Definition encodeSnapshotFiles (files : list SnapshotFile) : bytes :=
  put16 (wrap16 (len files))
  ++ (files ≫= λ file, put16 (wrap16 (len (Path file))) ++ Path file
                       ++ put32 (wrap32 (len (Content file))) ++ Content file).

(** ** Decoding *)

(** The closure [take] of [decodeSnapshotFiles]: it reads at the shared offset. *)
Definition snapshot_take (data : bytes) (offset length : Z) : result (bytes * Z) :=
  if (length <? 0) || (len data - offset <? length) then
    Err (SourceSnapshotError (txt "truncated source snapshot"))
  else Ok (slice offset (offset + length) data, offset + length).

Fixpoint decodeFilesLoop (fileCount : nat) (data : bytes) (budget : Budget)
    (offset totalContent : Z) : result (list SnapshotFile * Z) :=
  match fileCount with
  | O => Ok ([], offset)
  | S n =>
      '(encodedPathLength, offset) ← snapshot_take data offset 2;
      let pathLength := get16 encodedPathLength in
      if (pathLength =? 0) || (maxSourcePathBytes <? pathLength) then
        Err (SourceSnapshotError (txt "source path length must be 1 through 255"))
      else
        '(encodedPath, offset) ← snapshot_take data offset pathLength;
        if negb (utf8.Valid encodedPath) then
          Err (SourceSnapshotError (txt "source path is not valid UTF-8"))
        else
          '(encodedContentLength, offset) ← snapshot_take data offset 4;
          let contentLength := get32 encodedContentLength in
          if Bytes budget - totalContent <? contentLength then
            Err (SourceSnapshotError (Error (Exceeded budget)))
          else
            '(content, offset) ← snapshot_take data offset contentLength;
            '(files, offset) ← decodeFilesLoop n data budget offset (totalContent + contentLength);
            Ok (mkSnapshotFile encodedPath content :: files, offset)
  end.

Definition decodeSnapshotFiles (data : bytes) (budget : Budget) : result (list SnapshotFile) :=
  '(encodedCount, offset) ← snapshot_take data 0 2;
  let fileCount := get16 encodedCount in
  if maxSnapshotFiles <? fileCount then
    Err (SourceSnapshotError (txt "source snapshot contains more than 128 files"))
  else
    '(files, offset) ← decodeFilesLoop (Z.to_nat fileCount) data budget offset 0;
    if negb (offset =? len data) then
      Err (SourceSnapshotError (txt "unexpected trailing source snapshot data"))
    else
      validateSnapshotFiles files budget ≫= λ _,
      Ok files.

(** ** Constructors and accessors *)

Definition NewSourceSnapshotWithBudget (files : list SnapshotFile) (budget : Budget)
  : result SourceSnapshot :=
  validateSnapshotFiles files budget ≫= λ _,
  let files := cloneSnapshotFiles files in
  let encoded := encodeSnapshotFiles files in
  Ok (sourceSnapshot encoded files).

Definition NewSourceSnapshot (files : list SnapshotFile) : result SourceSnapshot :=
  NewSourceSnapshotWithBudget files 0.

Definition NewCanonicalSourceSnapshotWithBudget (files : list SnapshotFile) (budget : Budget)
  : result SourceSnapshot :=
  let files := cloneSnapshotFiles files in
  NewSourceSnapshotWithBudget (sort.SliceBy Path files) budget.

Definition ParseSourceSnapshotWithBudget (data : bytes) (budget : Budget) : result SourceSnapshot :=
  Budget_Validate budget ≫= λ _,
  files ← decodeSnapshotFiles data budget;
  Ok (sourceSnapshot data files).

::::

In the listing above, locate the line containing "Definition NewCanonicalSourceSnapshotWithBudget (files" and the line containing "Definition ParseSourceSnapshotWithBudget (data". Extract those two lines and every line between them, exactly as written, and only those.

Definition NewCanonicalSourceSnapshotWithBudget (files : list SnapshotFile) (budget : Budget)
  : result SourceSnapshot :=
  let files := cloneSnapshotFiles files in
  NewSourceSnapshotWithBudget (sort.SliceBy Path files) budget.

Definition ParseSourceSnapshotWithBudget (data : bytes) (budget : Budget) : result SourceSnapshot :=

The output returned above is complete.